Question: Same Color

Comment on Same Color

Can we solve the following question using the same approach?

A bag holds 4 red marbles, 5 blue marbles, and 2 green marbles. If 5 marbles are selected one after another without replacement, what is the probability of drawing 2 red marbles, 2 blue marbles, and 1 green marble?
gmat-admin's picture

No, you'd have to use a different approach, since the required outcomes for each draw aren't identical. In the question above, we must draw a red ball each time.

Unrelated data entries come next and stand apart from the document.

(** X18. A file whose first line that is neither blank nor a comment is not
    a section header is discarded as a whole: reading that line raises
    inside [load], and the configuration stays as it was, whatever follows,
    also a later [[settings]] section. *)
Theorem settings_before_header_discard_file (pre : list string) (line : string)
    (rest : list string) (c : EztrackerConfig) :
  forallb skipped pre = true ->
  plain line = true ->
  load_fields float_value (FileLines (pre ++ line :: rest)) c = c.
Proof.
  intros Hpre Hline. simpl.
  induction pre as [| p pre IH]; simpl.
  - unfold plain, skipped in Hline. unfold load_line.
    apply andb_true_iff in Hline as [H1 H2].
    apply negb_true_iff in H1, H2. rewrite H1, H2. reflexivity.
  - simpl in Hpre. apply andb_true_iff in Hpre as [Hp Hpre].
    unfold skipped in Hp. unfold load_line at 1. rewrite Hp. apply IH. exact Hpre.
Qed.

(** The value a field has after the loop is either fixed by the lines or
    the value it had before. *)
Lemma load_lines_field {A} (field : EztrackerConfig -> A)
    (Hset : forall k v,
        (exists x, forall c, field (load_setting float_value k v c) = x) \/
        (forall c, field (load_setting float_value k v c) = field c))
    (lines : list string) (section : option string) :
  (exists x, forall c, field (load_lines float_value lines c section) = x) \/
  (forall c, field (load_lines float_value lines c section) = field c).
Proof.
  revert section. induction lines as [| line rest IH]; intros section; simpl.
  - right. reflexivity.
  - destruct (load_line_uniform line section) as [Hn | (s' & [Hs | (k & v & Hs)])].
    + right. intros c. rewrite Hn. reflexivity.
    + destruct (IH s') as [[x Hx] | Hid].
      * left. exists x. intros c. rewrite Hs. apply Hx.
      * right. intros c. rewrite Hs. apply Hid.
    + destruct (IH s') as [[x Hx] | Hid].
      * left. exists x. intros c. rewrite Hs. apply Hx.
      * destruct (Hset k v) as [[x Hx] | Hk].
        -- left. exists x. intros c. rewrite Hs, Hid. apply Hx.
        -- right. intros c. rewrite Hs, Hid. apply Hk.
Qed.

Lemma load_lines_field_idem {A} (field : EztrackerConfig -> A)
    (Hset : forall k v,
        (exists x, forall c, field (load_setting float_value k v c) = x) \/
        (forall c, field (load_setting float_value k v c) = field c))
    (lines : list string) (section : option string) (c : EztrackerConfig) :
  field (load_lines float_value lines
           (load_lines float_value lines c section) section)
  = field (load_lines float_value lines c section).
Proof.
  destruct (load_lines_field field Hset lines section) as [[x Hx] | Hid].
  - rewrite !Hx. reflexivity.
  - rewrite Hid. reflexivity.
Qed.

Ltac setting_cases :=
  intros k v; unfold load_setting;
  repeat match goal with
         | |- context [if ?b then _ else _] => destruct b
         | |- context [match float_value ?x with _ => _ end] => destruct (float_value x)
         end;
  solve [ right; reflexivity | left; eexists; intros; simpl; reflexivity ].

Lemma config_eq (c1 c2 : EztrackerConfig) :
  api_key c1 = api_key c2 -> server_url c1 = server_url c2 ->
  debug c1 = debug c2 -> heartbeat_frequency c1 = heartbeat_frequency c2 ->
  fixed_fields c1 = fixed_fields c2 -> c1 = c2.
Proof.
  destruct c1, c2. unfold fixed_fields. simpl. intros -> -> -> -> H.
  inversion H. reflexivity.
Qed.

(** X19. Loading is idempotent: loading the same file contents a second
    time, on the configuration the first load left, changes nothing. *)
Theorem load_twice_is_load_once (rd : file_read) (c : EztrackerConfig) :
  load_fields float_value rd (load_fields float_value rd c)
  = load_fields float_value rd c.
Proof.
  destruct rd as [lines | |]; simpl; [| reflexivity ..].
  apply config_eq.
  - apply (load_lines_field_idem api_key). setting_cases.
  - apply (load_lines_field_idem server_url). setting_cases.
  - apply (load_lines_field_idem debug). setting_cases.
  - apply (load_lines_field_idem heartbeat_frequency). setting_cases.
  - rewrite load_lines_fixed. reflexivity.
Qed.

End LoadFacts.

Lemma settings_before_header_discard_file_witness :
  load_fields PyStr.float
    (FileLines (["# eztracker"; EmptyString]
                ++ "api_key = secret" :: ["[settings]"; "api_key = other"]))
    new_config
  = new_config.
Proof.
  apply (settings_before_header_discard_file PyStr.float
           ["# eztracker"; EmptyString] "api_key = secret"
           ["[settings]"; "api_key = other"] new_config).
  - reflexivity.
  - reflexivity.
Defined.

(** ** The debug command and the configuration file *)





(** ** Initialisation *)

Lemma append_heartbeats_untracked (views : list (env * view))
    (st : EztrackerState) (out : list effect) :
  Forall (fun x => untracked (config st) (snd x)) views ->
  append_heartbeats views st out = Ok tt st out.
Proof.
  induction 1 as [| [e v] rest Hv _ IH]; simpl; [reflexivity |].
  unfold bind. simpl in Hv. rewrite append_heartbeat_untracked by exact Hv. exact IH.
Qed.

Lemma load_eq (float_value : string -> option Z) (rd : file_read)
    (st : EztrackerState) (out : list effect) :
  load float_value rd st out =
    if PyStr.truthy (api_key (load_fields float_value rd (config st)))
    then Ok true (set_config (load_fields float_value rd (config st)) st) out
    else Ok false (set_config (load_fields float_value rd (config st)) st)
            (out ++ [message_dialog
                       "[Eztracker] API key not found. Set API_KEY env var or add to ~/.eztracker.cfg"])%list.
Proof.
  unfold load, bind, get, modify, emit, ret.
  destruct (PyStr.truthy (api_key (load_fields float_value rd (config st))));
    reflexivity.
Qed.

(** X21. [on_init] on a session that is not initialised, with views that
    are not tracked (or none): the configuration becomes what the file
    gives, and the session is initialised exactly when the API key is then
    not empty; when it is empty, the only effect is the dialog about the
    missing key. *)
Theorem on_init_needs_api_key (float_value : string -> option Z)
    (rd : file_read) (views : list (env * view)) (st : EztrackerState) :
  initialized st = false ->
  Forall (fun x => untracked (load_fields float_value rd (config st)) (snd x)) views ->
  exists st' out,
    on_init float_value rd views st [] = Ok tt st' out /\
    config st' = load_fields float_value rd (config st) /\
    initialized st' = PyStr.truthy (api_key (config st')) /\
    notices out =
      (if initialized st' then []
       else ["[Eztracker] API key not found. Set API_KEY env var or add to ~/.eztracker.cfg"]) /\
    emitted out = [] /\ invocations out = [].
Proof.
  intros Hinit Hviews.
  unfold on_init, bind, get. rewrite Hinit. cbn [negb]. rewrite load_eq.
  destruct (PyStr.truthy (api_key (load_fields float_value rd (config st)))) eqn:Hkey;
    unfold modify, ret; cbv beta iota;
    rewrite append_heartbeats_untracked by exact Hviews;
    eexists _, _; (split; [reflexivity |]); simpl; rewrite ?Hkey, ?Hinit; auto.
Qed.

Lemma on_init_needs_api_key_witness :
  exists st' out,
    on_init PyStr.float (FileLines ["[settings]"; "api_key = secret"])
            [ (mkEnv 1010 1011 true FileNotFoundError,
               mkView None EmptyString) ] (new_state 1000) []
    = Ok tt st' out /\
    initialized st' = true /\ notices out = [].
Proof.
  destruct (on_init_needs_api_key PyStr.float
              (FileLines ["[settings]"; "api_key = secret"])
              [ (mkEnv 1010 1011 true FileNotFoundError, mkView None EmptyString) ]
              (new_state 1000))
    as (st' & out & Hrun & Hcfg & Hi & Hn & _).
  - reflexivity.
  - constructor; [reflexivity | constructor].
  - exists st', out. split; [exact Hrun |].
    assert (Ht : initialized st' = true) by (rewrite Hi, Hcfg; reflexivity).
    split; [exact Ht |]. rewrite Hn, Ht. reflexivity.
Defined.

Lemma flush_trigger_stays_uninitialized (e : env) (now : Z) (s : EztrackerState)
    (o : list effect) :
  initialized s = false ->
  initialized (result_state (flush_trigger e now s o)) = false.
Proof.
  intros Hs.
  destruct (flush_trigger_cases e now s o) as [H | (_ & hb & rest & Hbuf & H)].
  - rewrite H. exact Hs.
  - rewrite H.
    destruct (send_heartbeats_cases e s o hb rest Hbuf)
      as [[_ H'] | [(_ & _ & H') | (_ & _ & cmd & _ & H')]]; rewrite H'; simpl;
      try exact Hs.
    unfold react. destruct (subprocess_run e) as [rc so se | | msg]; try exact Hs.
    destruct (rc =? EXIT_CODE_API_KEY_ERROR); [reflexivity | exact Hs].
Qed.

In your question, there are several possible orderings (e.g., red - red - blue - blue - green, OR blue - red - green - blue - red, OR ...

In my opinion, such a question would be out of scope (too difficult) for the GMAT.

Now I get the point.

Thanks a lot.

what if we use the probability basic formula combined with counting/listing to find the numerator=(6+3+1)=10 and the denominator=36, and the p=10/36=5/18. I think this would be an easier solution.
gmat-admin's picture

That approach works also.

I followed this approach and I got a wrong answer:

P (same color)= P(1st draw any color)*P(2nd draw same color)

Case 1: 1st draw was green. P(any color)* P(same color) = 1*3/8= 3/8

Case 2: 1st draw was red. P (any color)* P(same color)= 1*2/8= 2/8

Case 3: 1st draw was yellow. P (any color)* P(same color)= 1*1/8= 1/8

Total= case1+case2+case3
3/8 + 2/8 + 1/8 = 6/8 = 3/4

What is wrong with this approach?
gmat-admin's picture

Your cases don't match your probabilities.,

For example, "Case 1: 1st draw was green. P(any color)* P(same color) = 1*3/8= 3/8"

If the 1st draw is green, then the first draw can't be "any color." The first draw must be green.

Here's what you need to do....

Case 1: 1st draw is green: P(1st is green) x P(2nd is green) = (4/9) x (3/8) = 12/72

Case 2: 1st draw is red. P(1st is red) x P(2nd is red) = (3/9) x (2/8) = 6/72

Case 3: 1st draw is yellow. P(1st is yellow) x P(2nd is yellow) = (2/9) x (1/8) = 2/72

etc..

Is this approach valid?
(4C2 + 3C2 + 2C2)/9C2 = 10/36 = 5/18
gmat-admin's picture

Perfect!!

If I were to list the possibilities for the numerator, why isn't it just 3 (GG, RR, YY)? what am i missing here?
gmat-admin's picture

The main issue is that those three outcomes (GG, RR, YY) are not all equally likely.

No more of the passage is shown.